Stored data entries:
Lemma tokLoop_stopped kal fuel k words :
  stopped X kal words → stopped X kal (tokLoop X fuel kal k words).
Proof.
  revert k words. induction fuel as [|fuel IH]; simpl; intros k words Hs; [done|].
  destruct (k <? length kal); [|done]. apply IH.
  destruct (_ <? _); [|done].
  intros i wp r Hi Hr. apply lookup_app_Some in Hi as [Hi|[_ Hi]]; [by eapply Hs|].
  apply list_lookup_singleton_Some in Hi as [_ <-]. simpl in Hr.
  by apply scanWhile_stop in Hr.
Qed.

(** A word is a maximal run of letters: the rune after it and the rune
    before it, where there is one, are not letters. *)
Lemma tokenize_maximal kal i wp :
  tokenize X kal !! i = Some wp →
  (∀ r, kal !! wp_end wp = Some r → IsLetter X r = false) ∧
  (∀ t r, S t = wp_start wp → kal !! t = Some r → IsLetter X r = false).
Proof.
  intros Hwp.
  assert (stopped X kal (tokenize X kal)) as Hstop.
  { apply tokLoop_stopped. intros j w r Hj. by rewrite lookup_nil in Hj. }
  pose proof (tokenize_ok kal) as Hok. split; [intros r; by apply (Hstop i wp)|].
  intros t r Ht Hr. destruct (IsLetter X r) eqn:HL; [|done]. exfalso.
  destruct (tokenize_cover kal t r Hr HL) as (j & wpj & Hj & Hin). unfold inSpan in Hin.
  destruct (ok_word _ _ _ _ Hok i wp Hwp) as (Hne & _ & Hl).
  destruct (Nat.lt_trichotomy j i) as [Hji|[->|Hji]].
  - pose proof (ok_order _ _ _ _ Hok j i wpj wp Hji Hj Hwp).
    destruct (Hl (wp_start wp)) as (r0 & Hr0 & HL0); [unfold inSpan; lia|].
    assert (wp_end wpj = wp_start wp) as He by lia.
    rewrite <-He in Hr0. rewrite (Hstop j wpj r0 Hj Hr0) in HL0. done.
  - assert (wpj = wp) as -> by congruence. lia.
  - pose proof (ok_order _ _ _ _ Hok i j wp wpj Hji Hwp Hj). lia.
Qed.

End Tokenizer.

(** * One sentence *)

Section Sentence.

Variable X : UnicodeExt.
Variables exceptions heads : gmap (list Z) bool.

Abbreviation wordStep := (wordStep X exceptions heads).
Abbreviation wordLoop := (wordLoop X exceptions heads).
Abbreviation decapSentence := (decapSentence X exceptions heads).

Lemma lowerRange_lookup cnt t0 kal t :
  lowerRange X cnt t0 kal !! t =
    if decide (t0 ≤ t < t0 + cnt) then ToLower X <$> kal !! t else kal !! t.
Proof.
  revert t0 kal. induction cnt as [|cnt IH]; simpl; intros t0 kal.
  - case_decide; [lia|done].
  - rewrite IH, list_lookup_alter. repeat case_decide; subst; try lia; done.
Qed.

Lemma lowerRange_length cnt t0 kal : length (lowerRange X cnt t0 kal) = length kal.
Proof.
  revert t0 kal. induction cnt as [|cnt IH]; simpl; intros; [done|].
  by rewrite IH, length_alter.
Qed.

Lemma lowerRange_word kal wp :
  wp_start wp ≤ wp_end wp →
  wordText (lowerRange X (wp_end wp - wp_start wp) (wp_start wp) kal) wp
  = map (ToLower X) (wordText kal wp).
Proof.
  intros Hle. apply list_eq. intros t. unfold wordText.
  rewrite list_lookup_fmap, !lookup_slice. case_decide; [|done].
  rewrite lowerRange_lookup. case_decide; [done|lia].
Qed.

(** The cases of a round. *)
Lemma wordStep_first words kal : wordStep words 0 kal = kal.
Proof. done. Qed.

Lemma wordStep_skip words wi wp kal :
  words !! wi = Some wp →
  isAllCaps X (wordText kal wp) || lookupBool exceptions (wordText kal wp) = true →
  wordStep words wi kal = kal.
Proof.
  intros Hwp Hc. unfold wordStep. destruct (wi =? 0); [done|]. by rewrite Hwp, Hc.
Qed.

Lemma wordStep_protected words wi pp kal :
  words !! wi = Some pp → lookupBool heads (wordText kal pp) = true →
  wordStep words (S wi) kal = kal.
Proof.
  intros Hpp Hh. unfold wordStep, afterHead. simpl. rewrite Nat.sub_0_r, Hpp, Hh.
  destruct (words !! S wi); [|done]. by destruct (_ || _).
Qed.

Lemma wordStep_lower words wi wp pp kal :
  words !! S wi = Some wp → words !! wi = Some pp →
  isAllCaps X (wordText kal wp) || lookupBool exceptions (wordText kal wp) = false →
  lookupBool heads (wordText kal pp) = false →
  wordStep words (S wi) kal =
    if isTitleCase X (wordText kal wp)
    then lowerRange X (wp_end wp - wp_start wp) (wp_start wp) kal else kal.
Proof.
  intros Hwp Hpp Hc Hh. unfold wordStep, afterHead. simpl.
  by rewrite Nat.sub_0_r, Hwp, Hpp, Hc, Hh.
Qed.

Lemma wordStep_length words wi kal : length (wordStep words wi kal) = length kal.
Proof.
  unfold wordStep. destruct (wi =? 0); [done|]. destruct (words !! wi); [|done].
  destruct (_ || _); [done|]. destruct (afterHead _ _ _ _); [done|].
  destruct (isTitleCase _ _); [apply lowerRange_length|done].
Qed.

(** A round changes nothing outside the span of its word, and inside it
    lowers or keeps. *)
Lemma wordStep_change words wi kal t :
  wordStep words wi kal !! t = kal !! t ∨
  (∃ wp, 0 < wi ∧ words !! wi = Some wp ∧ inSpan wp t ∧
         wordStep words wi kal !! t = ToLower X <$> kal !! t).
Proof.
  unfold wordStep. destruct (wi =? 0) eqn:H0; [by left|]. apply Nat.eqb_neq in H0.
  destruct (words !! wi) as [wp|] eqn:Hwp; [|by left].
  destruct (_ || _); [by left|].
  destruct (afterHead _ _ _ _); [by left|].
  destruct (isTitleCase _ _); [|by left].
  rewrite lowerRange_lookup. case_decide; [|by left].
  right. exists wp. unfold inSpan. repeat split; (done || lia).
Qed.

Lemma wordStep_frame words wi kal t :
  (∀ wp, words !! wi = Some wp → ¬ inSpan wp t) →
  wordStep words wi kal !! t = kal !! t.
Proof.
  intros H. destruct (wordStep_change words wi kal t) as [|(wp & _ & Hwp & Hin & _)]; [done|].
  by destruct (H wp Hwp).
Qed.

Lemma wordLoop_length words todo wi kal : length (wordLoop words todo wi kal) = length kal.
Proof.
  revert wi kal. induction todo as [|todo IH]; simpl; intros; [done|].
  by rewrite IH, wordStep_length.
Qed.

Lemma wordLoop_frame words todo wi kal t :
  (∀ i wp, wi ≤ i < wi + todo → words !! i = Some wp → ¬ inSpan wp t) →
  wordLoop words todo wi kal !! t = kal !! t.
Proof.
  revert wi kal. induction todo as [|todo IH]; simpl; intros wi kal H; [done|].
  rewrite IH.
  - apply wordStep_frame. intros wp Hwp. apply (H wi); [lia|done].
  - intros i wp Hi. apply H. lia.
Qed.

Lemma wordLoop_split words a b wi kal :
  wordLoop words (a + b) wi kal = wordLoop words b (wi + a) (wordLoop words a wi kal).
Proof.
  revert wi kal. induction a as [|a IH]; simpl; intros wi kal.
  - by rewrite Nat.add_0_r.
  - rewrite IH. by replace (wi + S a) with (S wi + a) by lia.
Qed.

Section Words.

Variable kal : list rune.
Variable words : list wordPos.
Hypothesis Hok : wordsOK X kal (length kal) words.

Lemma words_apart i j wpi wpj t :
  words !! i = Some wpi → words !! j = Some wpj → inSpan wpi t → inSpan wpj t → i = j.
Proof.
  intros Hi Hj Hti Htj. unfold inSpan in *.
  destruct (Nat.lt_trichotomy i j) as [Hlt|[->|Hlt]]; [|done|].
  - pose proof (ok_order _ _ _ _ Hok i j wpi wpj Hlt Hi Hj). lia.
  - pose proof (ok_order _ _ _ _ Hok j i wpj wpi Hlt Hj Hi). lia.
Qed.

(** Before its round a word reads as in the input. *)
Lemma word_before i wp t :
  words !! i = Some wp → inSpan wp t →
  wordLoop words i 0 kal !! t = kal !! t.
Proof.
  intros Hwp Ht. apply wordLoop_frame. intros j wpj Hj Hwpj Htj.
  assert (j = i) by (by eapply words_apart). lia.
Qed.

(** After its round a word is not touched again. *)
Lemma word_after i wp t m :
  words !! i = Some wp → inSpan wp t → i < m → m ≤ length words →
  wordLoop words (length words) 0 kal !! t = wordLoop words m 0 kal !! t.
Proof.
  intros Hwp Ht Him Hm.
  replace (length words) with (m + (length words - m)) at 1 by lia.
  rewrite wordLoop_split. apply wordLoop_frame. intros j wpj Hj Hwpj Htj.
  assert (j = i) by (by eapply words_apart). lia.
Qed.

Lemma wordText_before i wp :
  words !! i = Some wp → wordText (wordLoop words i 0 kal) wp = wordText kal wp.
Proof. intros Hwp. apply slice_ext. intros t Ht. by eapply word_before. Qed.

Lemma wordText_after i wp m :
  words !! i = Some wp → i < m → m ≤ length words →
  wordText (wordLoop words (length words) 0 kal) wp = wordText (wordLoop words m 0 kal) wp.
Proof. intros Hwp Him Hm. apply slice_ext. intros t Ht. by eapply word_after. Qed.

Lemma wordLoop_S m : wordLoop words (S m) 0 kal = wordStep words m (wordLoop words m 0 kal).
Proof. replace (S m) with (m + 1) by lia. rewrite wordLoop_split. done. Qed.

(** Word 0 is kept. *)
Lemma final_first wp :
  words !! 0 = Some wp →
  wordText (wordLoop words (length words) 0 kal) wp = wordText kal wp.
Proof.
  intros Hwp. pose proof (lookup_lt_Some _ _ _ Hwp) as Hlen.
  rewrite (wordText_after 0 wp 1 Hwp) by lia.
  by rewrite wordLoop_S, wordStep_first.
Qed.

(** A word that is all upper case or in the exception set is kept. *)
Lemma final_skip i wp :
  words !! i = Some wp →
  isAllCaps X (wordText kal wp) || lookupBool exceptions (wordText kal wp) = true →
  wordText (wordLoop words (length words) 0 kal) wp = wordText kal wp.
Proof.
  intros Hwp Hc. pose proof (lookup_lt_Some _ _ _ Hwp) as Hlen.
  rewrite (wordText_after i wp (S i) Hwp) by lia.
  rewrite wordLoop_S, (wordStep_skip words i wp); [by apply wordText_before|done|].
  by rewrite wordText_before.
Qed.

(** A word after a head is kept, where the head is read as the engine left
    it. *)
Lemma final_protected i pp wp :
  words !! i = Some pp → words !! S i = Some wp →
  lookupBool heads (wordText (wordLoop words (length words) 0 kal) pp) = true →
  wordText (wordLoop words (length words) 0 kal) wp = wordText kal wp.
Proof.
  intros Hpp Hwp Hh. pose proof (lookup_lt_Some _ _ _ Hwp) as Hlen.
  rewrite (wordText_after i pp (S i) Hpp) in Hh by lia.
  rewrite (wordText_after (S i) wp (S (S i)) Hwp) by lia.
  rewrite wordLoop_S, (wordStep_protected words i pp); [by apply wordText_before|done|done].
Qed.

(** Any other word is lowered if it is in title case. *)
Lemma final_lower i pp wp :
  words !! i = Some pp → words !! S i = Some wp →
  isAllCaps X (wordText kal wp) || lookupBool exceptions (wordText kal wp) = false →
  lookupBool heads (wordText (wordLoop words (length words) 0 kal) pp) = false →
  wordText (wordLoop words (length words) 0 kal) wp =
    if isTitleCase X (wordText kal wp) then map (ToLower X) (wordText kal wp)
    else wordText kal wp.
Proof.
  intros Hpp Hwp Hc Hh. pose proof (lookup_lt_Some _ _ _ Hwp) as Hlen.
  rewrite (wordText_after i pp (S i) Hpp) in Hh by lia.
  rewrite (wordText_after (S i) wp (S (S i)) Hwp) by lia.
  pose proof (wordText_before (S i) wp Hwp) as Hb.
  rewrite wordLoop_S, (wordStep_lower words i wp pp); rewrite ?Hb; [|done..].
  destruct (isTitleCase X (wordText kal wp)); [|done].
  rewrite lowerRange_word, Hb; [done|].
  destruct (ok_word _ _ _ _ Hok (S i) wp Hwp). lia.
Qed.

[Work item] What are the lines, exactly as written above, from the line with "Lemma wordText_before i" to the line with "Proof. intros Hwp Him", both included? Output only those.

[Solution to this task]
Lemma wordText_before i wp :
  words !! i = Some wp → wordText (wordLoop words i 0 kal) wp = wordText kal wp.
Proof. intros Hwp. apply slice_ext. intros t Ht. by eapply word_before. Qed.

Lemma wordText_after i wp m :
  words !! i = Some wp → i < m → m ≤ length words →
  wordText (wordLoop words (length words) 0 kal) wp = wordText (wordLoop words m 0 kal) wp.
Proof. intros Hwp Him Hm. apply slice_ext. intros t Ht. by eapply word_after. Qed.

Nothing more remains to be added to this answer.